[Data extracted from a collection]
==========
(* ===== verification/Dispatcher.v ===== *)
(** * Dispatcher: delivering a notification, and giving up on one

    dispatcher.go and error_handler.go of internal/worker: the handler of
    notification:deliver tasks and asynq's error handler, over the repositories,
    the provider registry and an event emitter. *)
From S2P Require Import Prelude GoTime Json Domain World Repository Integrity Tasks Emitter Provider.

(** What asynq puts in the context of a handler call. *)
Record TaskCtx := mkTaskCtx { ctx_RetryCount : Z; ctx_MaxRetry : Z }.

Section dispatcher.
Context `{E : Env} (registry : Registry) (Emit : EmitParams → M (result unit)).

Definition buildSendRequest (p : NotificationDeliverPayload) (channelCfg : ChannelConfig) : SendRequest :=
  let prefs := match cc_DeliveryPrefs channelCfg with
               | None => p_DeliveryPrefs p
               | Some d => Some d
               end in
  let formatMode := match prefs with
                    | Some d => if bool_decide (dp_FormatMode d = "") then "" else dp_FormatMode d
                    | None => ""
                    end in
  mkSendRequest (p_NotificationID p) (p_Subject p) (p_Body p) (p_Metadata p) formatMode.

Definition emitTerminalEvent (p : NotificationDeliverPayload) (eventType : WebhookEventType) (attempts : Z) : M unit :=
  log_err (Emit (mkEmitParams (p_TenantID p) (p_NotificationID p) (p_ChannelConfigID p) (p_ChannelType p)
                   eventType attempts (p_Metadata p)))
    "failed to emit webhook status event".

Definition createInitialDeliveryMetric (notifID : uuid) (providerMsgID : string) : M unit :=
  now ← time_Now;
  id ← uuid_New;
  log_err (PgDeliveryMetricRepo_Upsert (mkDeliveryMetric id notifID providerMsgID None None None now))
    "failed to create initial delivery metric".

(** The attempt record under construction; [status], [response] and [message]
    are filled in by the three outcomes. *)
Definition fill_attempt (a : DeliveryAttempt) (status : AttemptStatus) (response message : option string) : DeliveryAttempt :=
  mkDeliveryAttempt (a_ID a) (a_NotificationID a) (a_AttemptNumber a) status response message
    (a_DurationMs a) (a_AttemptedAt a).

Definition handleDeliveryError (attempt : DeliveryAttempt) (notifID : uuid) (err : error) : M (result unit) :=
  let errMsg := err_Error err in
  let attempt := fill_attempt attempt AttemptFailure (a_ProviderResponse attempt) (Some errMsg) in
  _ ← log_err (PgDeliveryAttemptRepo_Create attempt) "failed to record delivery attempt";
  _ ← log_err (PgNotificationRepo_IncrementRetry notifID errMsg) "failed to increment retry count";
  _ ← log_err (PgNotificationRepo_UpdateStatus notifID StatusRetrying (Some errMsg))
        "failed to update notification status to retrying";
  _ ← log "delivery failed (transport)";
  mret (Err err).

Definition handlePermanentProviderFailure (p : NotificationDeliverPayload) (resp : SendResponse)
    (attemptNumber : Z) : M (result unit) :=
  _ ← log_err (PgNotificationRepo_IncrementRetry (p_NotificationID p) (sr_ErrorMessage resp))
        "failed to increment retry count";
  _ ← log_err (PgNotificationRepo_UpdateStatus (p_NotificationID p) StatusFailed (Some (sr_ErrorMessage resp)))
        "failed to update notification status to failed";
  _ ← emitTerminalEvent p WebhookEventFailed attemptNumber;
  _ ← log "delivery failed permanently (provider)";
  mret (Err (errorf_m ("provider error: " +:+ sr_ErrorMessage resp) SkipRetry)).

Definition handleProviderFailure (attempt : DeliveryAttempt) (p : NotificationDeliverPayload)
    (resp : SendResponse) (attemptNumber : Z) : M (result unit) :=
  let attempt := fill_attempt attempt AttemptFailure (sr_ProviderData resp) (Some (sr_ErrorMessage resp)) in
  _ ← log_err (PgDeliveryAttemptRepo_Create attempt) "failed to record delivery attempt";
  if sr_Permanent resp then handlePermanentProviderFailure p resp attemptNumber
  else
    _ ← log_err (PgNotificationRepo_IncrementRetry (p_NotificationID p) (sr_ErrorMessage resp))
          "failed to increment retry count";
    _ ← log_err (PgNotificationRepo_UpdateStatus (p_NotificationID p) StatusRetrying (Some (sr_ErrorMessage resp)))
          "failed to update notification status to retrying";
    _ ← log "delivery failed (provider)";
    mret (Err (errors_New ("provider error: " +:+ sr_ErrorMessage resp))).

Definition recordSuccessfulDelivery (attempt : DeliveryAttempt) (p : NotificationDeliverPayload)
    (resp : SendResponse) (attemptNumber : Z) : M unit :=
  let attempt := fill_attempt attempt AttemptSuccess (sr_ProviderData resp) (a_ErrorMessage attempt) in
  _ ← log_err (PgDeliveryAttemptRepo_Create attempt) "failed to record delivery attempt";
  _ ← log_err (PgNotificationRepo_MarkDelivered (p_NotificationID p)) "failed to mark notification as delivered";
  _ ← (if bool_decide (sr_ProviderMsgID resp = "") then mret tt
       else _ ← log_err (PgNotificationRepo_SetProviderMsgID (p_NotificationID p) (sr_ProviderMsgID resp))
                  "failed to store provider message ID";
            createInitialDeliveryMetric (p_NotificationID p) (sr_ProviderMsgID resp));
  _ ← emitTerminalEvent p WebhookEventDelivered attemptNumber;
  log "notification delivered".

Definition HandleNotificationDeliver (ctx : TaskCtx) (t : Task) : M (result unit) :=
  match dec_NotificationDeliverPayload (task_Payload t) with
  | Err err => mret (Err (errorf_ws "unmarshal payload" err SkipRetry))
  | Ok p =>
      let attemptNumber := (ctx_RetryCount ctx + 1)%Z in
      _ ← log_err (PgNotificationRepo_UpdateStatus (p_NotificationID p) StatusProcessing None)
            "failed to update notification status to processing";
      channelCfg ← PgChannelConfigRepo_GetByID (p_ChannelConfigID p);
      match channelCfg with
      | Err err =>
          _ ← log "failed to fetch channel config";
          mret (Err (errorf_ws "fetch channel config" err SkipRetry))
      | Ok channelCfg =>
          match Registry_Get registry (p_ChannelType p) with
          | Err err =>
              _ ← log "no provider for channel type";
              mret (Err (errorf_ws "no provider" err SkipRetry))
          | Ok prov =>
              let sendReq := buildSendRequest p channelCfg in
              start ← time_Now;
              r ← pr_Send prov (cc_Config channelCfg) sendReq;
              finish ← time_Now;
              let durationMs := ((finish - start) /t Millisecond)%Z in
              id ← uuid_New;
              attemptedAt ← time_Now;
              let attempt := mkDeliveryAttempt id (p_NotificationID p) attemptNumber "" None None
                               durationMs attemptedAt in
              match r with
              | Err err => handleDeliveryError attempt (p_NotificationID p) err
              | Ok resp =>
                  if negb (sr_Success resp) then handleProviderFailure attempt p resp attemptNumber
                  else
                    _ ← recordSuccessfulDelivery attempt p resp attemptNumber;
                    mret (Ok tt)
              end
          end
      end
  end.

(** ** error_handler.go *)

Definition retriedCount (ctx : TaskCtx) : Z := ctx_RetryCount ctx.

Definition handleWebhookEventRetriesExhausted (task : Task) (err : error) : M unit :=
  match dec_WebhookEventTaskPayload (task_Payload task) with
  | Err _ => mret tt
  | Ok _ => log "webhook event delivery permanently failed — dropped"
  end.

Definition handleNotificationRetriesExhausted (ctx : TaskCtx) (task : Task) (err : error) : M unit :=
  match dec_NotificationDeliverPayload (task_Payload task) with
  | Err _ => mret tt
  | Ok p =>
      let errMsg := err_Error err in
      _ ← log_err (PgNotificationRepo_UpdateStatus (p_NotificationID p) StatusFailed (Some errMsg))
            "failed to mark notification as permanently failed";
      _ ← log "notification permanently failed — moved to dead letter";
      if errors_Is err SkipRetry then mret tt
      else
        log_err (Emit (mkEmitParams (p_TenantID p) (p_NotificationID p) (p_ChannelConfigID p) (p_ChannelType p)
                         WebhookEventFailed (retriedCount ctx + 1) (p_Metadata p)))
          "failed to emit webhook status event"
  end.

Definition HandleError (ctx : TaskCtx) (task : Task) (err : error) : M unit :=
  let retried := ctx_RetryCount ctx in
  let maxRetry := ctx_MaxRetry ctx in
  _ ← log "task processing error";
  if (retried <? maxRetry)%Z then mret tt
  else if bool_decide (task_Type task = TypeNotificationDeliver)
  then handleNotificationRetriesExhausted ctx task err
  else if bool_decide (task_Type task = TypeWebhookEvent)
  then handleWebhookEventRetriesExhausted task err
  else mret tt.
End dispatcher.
==========
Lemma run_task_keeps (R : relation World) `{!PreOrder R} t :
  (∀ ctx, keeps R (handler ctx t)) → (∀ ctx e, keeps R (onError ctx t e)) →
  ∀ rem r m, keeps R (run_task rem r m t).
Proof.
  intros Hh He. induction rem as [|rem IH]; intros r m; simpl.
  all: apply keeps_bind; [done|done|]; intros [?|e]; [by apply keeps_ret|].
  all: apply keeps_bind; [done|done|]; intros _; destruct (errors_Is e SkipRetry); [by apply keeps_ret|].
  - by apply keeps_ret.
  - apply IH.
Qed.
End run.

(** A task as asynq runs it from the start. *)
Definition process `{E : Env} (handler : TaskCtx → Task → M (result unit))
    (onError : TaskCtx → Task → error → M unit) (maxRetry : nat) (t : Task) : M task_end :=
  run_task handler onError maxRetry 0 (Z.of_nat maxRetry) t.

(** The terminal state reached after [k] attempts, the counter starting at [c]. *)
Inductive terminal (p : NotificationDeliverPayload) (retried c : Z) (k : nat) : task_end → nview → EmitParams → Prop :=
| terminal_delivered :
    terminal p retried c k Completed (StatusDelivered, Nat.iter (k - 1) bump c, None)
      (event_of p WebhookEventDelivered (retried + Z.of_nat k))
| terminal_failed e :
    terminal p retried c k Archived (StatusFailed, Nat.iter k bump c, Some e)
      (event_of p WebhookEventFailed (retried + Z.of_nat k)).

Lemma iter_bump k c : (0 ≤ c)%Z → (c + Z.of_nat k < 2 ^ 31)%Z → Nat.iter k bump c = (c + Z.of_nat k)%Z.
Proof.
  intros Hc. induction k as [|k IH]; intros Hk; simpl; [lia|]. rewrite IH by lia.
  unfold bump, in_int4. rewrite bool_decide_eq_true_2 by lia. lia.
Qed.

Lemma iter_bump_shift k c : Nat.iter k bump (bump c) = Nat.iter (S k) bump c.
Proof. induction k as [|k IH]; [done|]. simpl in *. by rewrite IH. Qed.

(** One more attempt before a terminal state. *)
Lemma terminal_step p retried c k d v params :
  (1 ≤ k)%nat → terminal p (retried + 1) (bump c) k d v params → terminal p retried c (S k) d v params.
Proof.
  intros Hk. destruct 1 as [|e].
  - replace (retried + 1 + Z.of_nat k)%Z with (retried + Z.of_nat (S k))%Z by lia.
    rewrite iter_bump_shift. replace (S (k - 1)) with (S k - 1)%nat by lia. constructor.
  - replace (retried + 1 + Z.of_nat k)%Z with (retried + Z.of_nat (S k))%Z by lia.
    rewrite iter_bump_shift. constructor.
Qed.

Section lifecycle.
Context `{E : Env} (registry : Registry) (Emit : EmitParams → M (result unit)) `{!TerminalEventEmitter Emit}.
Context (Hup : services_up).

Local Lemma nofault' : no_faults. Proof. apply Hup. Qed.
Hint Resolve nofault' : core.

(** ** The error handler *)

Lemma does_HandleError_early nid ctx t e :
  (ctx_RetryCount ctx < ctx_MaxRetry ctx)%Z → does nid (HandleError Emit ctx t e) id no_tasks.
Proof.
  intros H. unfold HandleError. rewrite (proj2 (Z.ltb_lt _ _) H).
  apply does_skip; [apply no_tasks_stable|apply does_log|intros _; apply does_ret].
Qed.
==========
> **Exercise aim**:
Return word for word the lines above from the line with "(* ===== verification/Dispatcher.v ===== *)" to the line with "Definition emitTerminalEvent (p", including both and leaving out all others.

> **Exercise output**:
(* ===== verification/Dispatcher.v ===== *)
(** * Dispatcher: delivering a notification, and giving up on one

    dispatcher.go and error_handler.go of internal/worker: the handler of
    notification:deliver tasks and asynq's error handler, over the repositories,
    the provider registry and an event emitter. *)
From S2P Require Import Prelude GoTime Json Domain World Repository Integrity Tasks Emitter Provider.

(** What asynq puts in the context of a handler call. *)
Record TaskCtx := mkTaskCtx { ctx_RetryCount : Z; ctx_MaxRetry : Z }.

Section dispatcher.
Context `{E : Env} (registry : Registry) (Emit : EmitParams → M (result unit)).

Definition buildSendRequest (p : NotificationDeliverPayload) (channelCfg : ChannelConfig) : SendRequest :=
  let prefs := match cc_DeliveryPrefs channelCfg with
               | None => p_DeliveryPrefs p
               | Some d => Some d
               end in
  let formatMode := match prefs with
                    | Some d => if bool_decide (dp_FormatMode d = "") then "" else dp_FormatMode d
                    | None => ""
                    end in
  mkSendRequest (p_NotificationID p) (p_Subject p) (p_Body p) (p_Metadata p) formatMode.

Definition emitTerminalEvent (p : NotificationDeliverPayload) (eventType : WebhookEventType) (attempts : Z) : M unit :=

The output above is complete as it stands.